Tres años después de una huelga devastadora de escritores y actores, la Alianza de Productores de Cine y Televisión ha cerrado un acuerdo con ambos sindicatos, antes de lo previsto y sin dramatismo.
El lunes, la alianza de estudios intentará llegar a 3 de 3 cuando se reúnan con el Directors Guild of America, el único gremio que no se declarará en huelga en 2023.
Al igual que en las negociaciones del Writers Guild of America, el foco principal está en la atención sanitaria.

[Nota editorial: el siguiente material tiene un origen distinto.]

(** Assignments to fields. *)
Definition set_queue v s := MQ v (_processor_task s) (_executor s) (_running s)
  (_stopping s) (_stop_failed s) (_stop_logged s) (_in_flight s) (_has_current s)
  (_last_send_time s) (_last_send_mono s) (_message_delay s)
  (_dropped_messages s) (_last_queue_full_log_time s).
Definition set_task v s := MQ (_queue s) v (_executor s) (_running s)
  (_stopping s) (_stop_failed s) (_stop_logged s) (_in_flight s) (_has_current s)
  (_last_send_time s) (_last_send_mono s) (_message_delay s)
  (_dropped_messages s) (_last_queue_full_log_time s).
Definition set_executor v s := MQ (_queue s) (_processor_task s) v (_running s)
  (_stopping s) (_stop_failed s) (_stop_logged s) (_in_flight s) (_has_current s)
  (_last_send_time s) (_last_send_mono s) (_message_delay s)
  (_dropped_messages s) (_last_queue_full_log_time s).
Definition set_run running stopping s := MQ (_queue s) (_processor_task s)
  (_executor s) running stopping (_stop_failed s) (_stop_logged s) (_in_flight s)
  (_has_current s) (_last_send_time s) (_last_send_mono s) (_message_delay s)
  (_dropped_messages s) (_last_queue_full_log_time s).
Definition set_stop_failed v s := MQ (_queue s) (_processor_task s) (_executor s)
  (_running s) (_stopping s) v (_stop_logged s) (_in_flight s) (_has_current s)
  (_last_send_time s) (_last_send_mono s) (_message_delay s)
  (_dropped_messages s) (_last_queue_full_log_time s).
Definition set_stop_logged v s := MQ (_queue s) (_processor_task s) (_executor s)
  (_running s) (_stopping s) (_stop_failed s) v (_in_flight s) (_has_current s)
  (_last_send_time s) (_last_send_mono s) (_message_delay s)
  (_dropped_messages s) (_last_queue_full_log_time s).
Definition set_flight in_flight has_current s := MQ (_queue s) (_processor_task s)
  (_executor s) (_running s) (_stopping s) (_stop_failed s) (_stop_logged s)
  in_flight has_current (_last_send_time s) (_last_send_mono s)
  (_message_delay s) (_dropped_messages s) (_last_queue_full_log_time s).
Definition set_last_send wall mono s := MQ (_queue s) (_processor_task s)
  (_executor s) (_running s) (_stopping s) (_stop_failed s) (_stop_logged s)
  (_in_flight s) (_has_current s) wall mono (_message_delay s)
  (_dropped_messages s) (_last_queue_full_log_time s).
Definition set_delay v s := MQ (_queue s) (_processor_task s) (_executor s)
  (_running s) (_stopping s) (_stop_failed s) (_stop_logged s) (_in_flight s)
  (_has_current s) (_last_send_time s) (_last_send_mono s) v
  (_dropped_messages s) (_last_queue_full_log_time s).
Definition add_dropped s := MQ (_queue s) (_processor_task s) (_executor s)
  (_running s) (_stopping s) (_stop_failed s) (_stop_logged s) (_in_flight s)
  (_has_current s) (_last_send_time s) (_last_send_mono s) (_message_delay s)
  (_dropped_messages s + 1) (_last_queue_full_log_time s).
Definition set_full_log v s := MQ (_queue s) (_processor_task s) (_executor s)
  (_running s) (_stopping s) (_stop_failed s) (_stop_logged s) (_in_flight s)
  (_has_current s) (_last_send_time s) (_last_send_mono s) (_message_delay s)
  (_dropped_messages s) v.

Los miembros de la DGA disfrutan de planes dorados, sin primas individuales y un máximo de $1,000 para atención dentro de la red. La WGA llegó a un acuerdo en abril que aumenta significativamente las tarifas que los suscriptores deben pagar por su cobertura, incluidas las primas individuales por primera vez, y la DGA estará bajo presión para hacer concesiones similares.
Se espera que los estudios aumenten significativamente sus niveles de contribución como parte del acuerdo, aunque el equilibrio exacto aún está por verse.
«Los empleadores están teniendo que aumentar sus contribuciones; eso es una realidad», dijo el presidente de la DGA, Christopher Nolan, en una entrevista en una mesa redonda en enero, señalando que el plan ya ha implementado algunos cambios en los beneficios. «Haremos nuestra parte, pero los empleadores deben dar un paso al frente y hacer la suya».
Al plan de salud de la DGA no le está yendo tan mal como al plan WGA, pero tampoco está en muy buena forma. Los crecientes costos de salud llevaron al plan a una pérdida de $38,8 millones en 2024, luego de una pérdida de $4,6 millones en 2023, según la declaración de impuestos más reciente del plan.
El principal problema que enfrentan los miembros de la DGA –y todos los trabajadores del cine y la televisión– es la escasez de empleos. Se espera que el sindicato presente varias propuestas para intentar garantizar puestos de trabajo para sus miembros, aunque las herramientas de las que dispone aún son limitadas a este respecto.
Otra principal prioridad de negociación es la inteligencia artificial. La WGA y SAG-AFTRA han intentado proteger el trabajo creativo de sus miembros para que no se utilice para entrenar modelos de IA que podrían reemplazar a los trabajadores humanos, pero han tenido un éxito limitado.
Por ahora, estos estudios no obtienen muchas ganancias al otorgar licencias de trabajos protegidos por derechos de autor a empresas de inteligencia artificial y, en cambio, tienen que gastar dinero en abogados para proteger su trabajo de ser tomado y reutilizado de forma gratuita. Un acuerdo entre Disney y OpenAI para otorgar la licencia del personaje para su uso en Sora fracasó cuando OpenAI suspendió la plataforma.
Básicamente, la AMPTP ha acordado notificar a los sindicatos y negociar en el futuro si la formación en IA se convierte en una fuente de ingresos, pero todavía no está dispuesta a prejuzgar los beneficios de dicha formación.
La principal prioridad del estudio en las negociaciones de este año fue extender el plazo estándar del contrato de tres años para ganar estabilidad y paz laboral. En una entrevista en enero, Nolan no puso objeciones a la idea de quedarse cinco años y dijo que no era una propuesta realista.
Desde entonces, la WGA y SAG-AFTRA acordaron un acuerdo de cuatro años, lo que plantea la posibilidad de que la DGA también se una al acuerdo.
«La DGA se enorgullece de estar abierta a cualquier cosa», dijo Nolan.
El contrato de la DGA vencerá el 30 de junio, pero no se espera que las conversaciones demoren mucho en concluir.